Pete laughed. “I bet.” He grinned down at Kate.
Kate, mystified, was about to inquire as to what had just happened, when Charlotte said, “Let me introduce you to my aunt.” She nodded to Pete, who stepped back. Charlotte led Kate to a chair tucked into a corner next to the windows. “Aunt Alice?”
The woman seated in the chair wore a sleeveless scoop-necked mauve linen sheath and was chatting animatedly with a well-dressed, smooth-featured man twenty years her junior, who looked like he was trying not to appear bored.

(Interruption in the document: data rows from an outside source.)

(** * llrt-express: a shallow embedding of [src/express.ts]

    The development follows the source file top to bottom:

    - the built-ins of the JavaScript runtime that the source calls
      ([JSON.stringify], [JSON.parse], [Buffer.from(_, "base64")],
      [Buffer.toString("utf-8")], [encodeURIComponent]);
    - the object store of one invocation and the monad in which the
      methods run;
    - the classes [Request], [Response] and [Router];
    - the adapter [parseRequest];
    - the properties.

    Conventions.

    - A JavaScript string is a [string], one [ascii] per character; text
      that went through a decoder is held in its UTF-8 form, one [ascii]
      per byte, and lengths count these.  [null] of a nullable string is
      [None].
    - A JSON number is the exact decimal [m * 10^e]; rounding to binary64
      is not modelled.
    - An object used as a map ([routes], [headers]) is the finite map of
      its own properties.  Reading [routes] by a name that is not an own
      property falls back to [Object.prototype], as [findRoute] spells
      out; [headers] is only built and copied.
    - Objects that the source mutates and shares (the request, the
      response, the promise) live in a store and are passed by reference.
      A router is the value it has once composition is over.
    - A handler or a middleware is its effect on the store, run to
      completion where it is called; code that would run after an [await]
      is not interleaved with its caller. *)

From Stdlib Require Import ZArith NArith Ascii String List DecimalString.
From stdpp Require Import gmap strings list.

Local Open Scope Z_scope.

(* ===================================================================== *)
(** ** Runtime built-ins *)
(* ===================================================================== *)

(** The double quote character, and a quoted string. *)
Definition dq : string := String "034"%char EmptyString.
Definition quoted (s : string) : string := dq +:+ s +:+ dq.

Fixpoint text (l : list N) : string :=
  match l with
  | [] => EmptyString
  | n :: l' => String (ascii_of_N n) (text l')
  end.

Fixpoint join (sep : string) (l : list string) : string :=
  match l with
  | [] => EmptyString
  | [s] => s
  | s :: l' => s +:+ sep +:+ join sep l'
  end.

Fixpoint repeat_str (s : string) (n : nat) : string :=
  match n with
  | O => EmptyString
  | S n' => s +:+ repeat_str s n'
  end.

(** [s.substring(n)]: the suffix of [s] from position [n] on; the empty
    string when [n] is past the end. *)
Fixpoint substring_from (n : nat) (s : string) : string :=
  match n, s with
  | O, _ => s
  | S _, EmptyString => EmptyString
  | S n', String _ s' => substring_from n' s'
  end.

(** [s.startsWith(p)]. *)
Fixpoint startsWith (s p : string) {struct p} : bool :=
  match p, s with
  | EmptyString, _ => true
  | String _ _, EmptyString => false
  | String a p', String b s' => if Ascii.eqb a b then startsWith s' p' else false
  end.

Definition digits (n : N) : string := NilZero.string_of_uint (N.to_uint n).

(** Values that JSON can express. An object is the list of its own
    properties in property order. *)
#[warnings="-register-all"]
Inductive JsValue :=
| JNull
| JBool (b : bool)
| JNum (m e : Z)
| JStr (s : string)
| JArr (xs : list JsValue)
| JObj (fields : list (string * JsValue)).

Module JSON.

(** *** [JSON.stringify] *)

Definition hex_digit (n : N) : ascii :=
  if (n <? 10)%N then ascii_of_N (48 + n) else ascii_of_N (87 + n).

Definition quote_char (c : ascii) : string :=
  let n := N_of_ascii c in
  if (n =? 8)%N then "\b"
  else if (n =? 9)%N then "\t"
  else if (n =? 10)%N then "\n"
  else if (n =? 12)%N then "\f"
  else if (n =? 13)%N then "\r"
  else if (n =? 34)%N then "\" +:+ dq
  else if (n =? 92)%N then "\\"
  else if (n <? 32)%N then
    "\u00" +:+ String (hex_digit (n / 16)) (String (hex_digit (n mod 16)) EmptyString)
  else String c EmptyString.

Fixpoint quote_chars (s : string) : string :=
  match s with
  | EmptyString => EmptyString
  | String c s' => quote_char c +:+ quote_chars s'
  end.

Definition quote (s : string) : string := quoted (quote_chars s).

(** Strips the trailing zeros of the mantissa. *)
Fixpoint normalize (fuel : nat) (m e : Z) : Z * Z :=
  match fuel with
  | O => (m, e)
  | S fuel' =>
      if m =? 0 then (0, 0)
      else if m mod 10 =? 0 then normalize fuel' (m / 10) (e + 1)
      else (m, e)
  end.

Definition number (m e : Z) : JsValue :=
  let '(m', e') := normalize (String.length (digits (Z.abs_N m))) m e in
  JNum m' e'.

(** [Number::toString] on a decimal. *)
Definition number_to_string (m e : Z) : string :=
  let '(m, e) := normalize (String.length (digits (Z.abs_N m))) m e in
  if m =? 0 then "0"
  else
    let s := digits (Z.abs_N m) in
    let k := Z.of_nat (String.length s) in
    let n := k + e in
    let sign := if m <? 0 then "-" else "" in
    sign +:+
      (if (k <=? n) && (n <=? 21) then s +:+ repeat_str "0" (Z.to_nat (n - k))
       else if (0 <? n) && (n <=? 21) then
         String.substring 0 (Z.to_nat n) s +:+ "." +:+ substring_from (Z.to_nat n) s
       else if (-6 <? n) && (n <=? 0) then
         "0." +:+ repeat_str "0" (Z.to_nat (- n)) +:+ s
       else
         let x := n - 1 in
         let es := (if x <? 0 then "-" else "+") +:+ digits (Z.abs_N x) in
         if k =? 1 then s +:+ "e" +:+ es
         else String.substring 0 1 s +:+ "." +:+ substring_from 1 s +:+ "e" +:+ es).

Fixpoint stringify (v : JsValue) : string :=
  match v with
  | JNull => "null"
  | JBool true => "true"
  | JBool false => "false"
  | JNum m e => number_to_string m e
  | JStr s => quote s
  | JArr xs => "[" +:+ join "," (map stringify xs) +:+ "]"
  | JObj fields =>
      "{" +:+ join "," (map (fun kv => quote (fst kv) +:+ ":" +:+ stringify (snd kv)) fields)
          +:+ "}"
  end.

(** *** [JSON.parse]: a lexer over characters, then a stack automaton
    over tokens.  [None] stands for the [SyntaxError]. *)

Inductive Token :=
| TLBrace | TRBrace | TLBracket | TRBracket | TColon | TComma
| TValue (v : JsValue).

Inductive NumState :=
| NSign | NZero | NInt | NDot | NFrac | NExpMark | NExpSign | NExp.

Record NumAcc := {
  neg : bool;      (* a leading minus *)
  mant : N;        (* the digits read so far, integer and fraction *)
  fdigits : Z;     (* how many of them follow the point *)
  eneg : bool;     (* a minus in the exponent *)
  expo : N         (* the exponent digits *)
}.

Definition num_start (ng : bool) (d : N) : NumAcc :=
  {| neg := ng; mant := d; fdigits := 0; eneg := false; expo := 0 |}.

Definition num_int (a : NumAcc) (d : N) : NumAcc :=
  {| neg := neg a; mant := (mant a * 10 + d)%N; fdigits := fdigits a;
     eneg := eneg a; expo := expo a |}.

Definition num_frac (a : NumAcc) (d : N) : NumAcc :=
  {| neg := neg a; mant := (mant a * 10 + d)%N; fdigits := fdigits a + 1;
     eneg := eneg a; expo := expo a |}.

Definition num_eneg (a : NumAcc) : NumAcc :=
  {| neg := neg a; mant := mant a; fdigits := fdigits a;
     eneg := true; expo := expo a |}.

Definition num_exp (a : NumAcc) (d : N) : NumAcc :=
  {| neg := neg a; mant := mant a; fdigits := fdigits a;
     eneg := eneg a; expo := (expo a * 10 + d)%N |}.

Definition num_value (a : NumAcc) : JsValue :=
  let m := if neg a then - Z.of_N (mant a) else Z.of_N (mant a) in
  let x := if eneg a then - Z.of_N (expo a) else Z.of_N (expo a) in
  number m (x - fdigits a).

(** A character of a string literal: a byte of the text, or a code unit
    written as a [\u] escape. *)
Inductive Unit16 := Raw (b : N) | Esc (u : N).

Inductive Lex :=
| LIdle
| LLit (rest : string) (v : JsValue)
| LStr (acc : list Unit16)
| LEsc (acc : list Unit16)
| LHex (acc : list Unit16) (k : nat) (u : N)
| LNum (st : NumState) (a : NumAcc).

Definition utf8_encode (cp : N) : list N :=
  (if cp <? 128 then [cp]
   else if cp <? 2048 then [192 + cp / 64; 128 + cp mod 64]
   else if cp <? 65536 then
     [224 + cp / 4096; 128 + (cp / 64) mod 64; 128 + cp mod 64]
   else
     [240 + cp / 262144; 128 + (cp / 4096) mod 64;
      128 + (cp / 64) mod 64; 128 + cp mod 64])%N.

Definition is_high (u : N) : bool := ((55296 <=? u) && (u <=? 56319))%N.
Definition is_low (u : N) : bool := ((56320 <=? u) && (u <=? 57343))%N.

(** Escaped surrogate pairs become one code point. *)
Fixpoint encode_units (l : list Unit16) : list N :=
  match l with
  | [] => []
  | Raw b :: r => b :: encode_units r
  | Esc u :: r =>
      match r with
      | Esc lo :: r' =>
          if is_high u && is_low lo
          then utf8_encode (65536 + (u - 55296) * 1024 + (lo - 56320))%N
                 ++ encode_units r'
          else utf8_encode u ++ encode_units r
      | _ => utf8_encode u ++ encode_units r
      end
  end.

Definition str_value (acc : list Unit16) : JsValue :=
  JStr (text (encode_units (rev acc))).

Definition digit_of (c : ascii) : option N :=
  let n := N_of_ascii c in
  if ((48 <=? n) && (n <=? 57))%N then Some (n - 48)%N else None.

Definition hex_of (c : ascii) : option N :=
  let n := N_of_ascii c in
  (if (48 <=? n) && (n <=? 57) then Some (n - 48)
   else if (65 <=? n) && (n <=? 70) then Some (n - 55)
   else if (97 <=? n) && (n <=? 102) then Some (n - 87)
   else None)%N.

Definition lex_idle (c : ascii) : option (Lex * list Token) :=
  match c with
  | "009" | "010" | "013" | " " => Some (LIdle, [])
  | "{" => Some (LIdle, [TLBrace])
  | "}" => Some (LIdle, [TRBrace])
  | "[" => Some (LIdle, [TLBracket])
  | "]" => Some (LIdle, [TRBracket])
  | ":" => Some (LIdle, [TColon])
  | "," => Some (LIdle, [TComma])
  | "034" => Some (LStr [], [])
  | "-" => Some (LNum NSign (num_start true 0), [])
  | "0" => Some (LNum NZero (num_start false 0), [])
  | "n" => Some (LLit "ull" JNull, [])
  | "t" => Some (LLit "rue" (JBool true), [])
  | "f" => Some (LLit "alse" (JBool false), [])
  | _ =>
      match digit_of c with
      | Some d => Some (LNum NInt (num_start false d), [])
      | None => None
      end
  end%char.

Definition num_end (a : NumAcc) (c : ascii) : option (Lex * list Token) :=
  match lex_idle c with
  | Some (st, toks) => Some (st, TValue (num_value a) :: toks)
  | None => None
  end.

She looked around at Charlotte’s greeting. Her hair had been artfully streaked, her large gray eyes were exquisitely made up, her fingernails were polished the same shade as her toenails, displayed in elegant sandals with delicate straps. Her collarbone was a knife edge above the neckline of her dress, her arms about the width of a piece of spaghetti, and there was something wrong with her face. The skin was very smooth and very taut, but it seemed to be pulling her lips open to show the fleshy inner lips inside. It tugged at the corners of her eyes and eyebrows, narrowing the eyes and elongating the brows. Kate wondered if perhaps Alice was recovering from burns of some kind. She’d seen burn victims grow just that kind of new skin.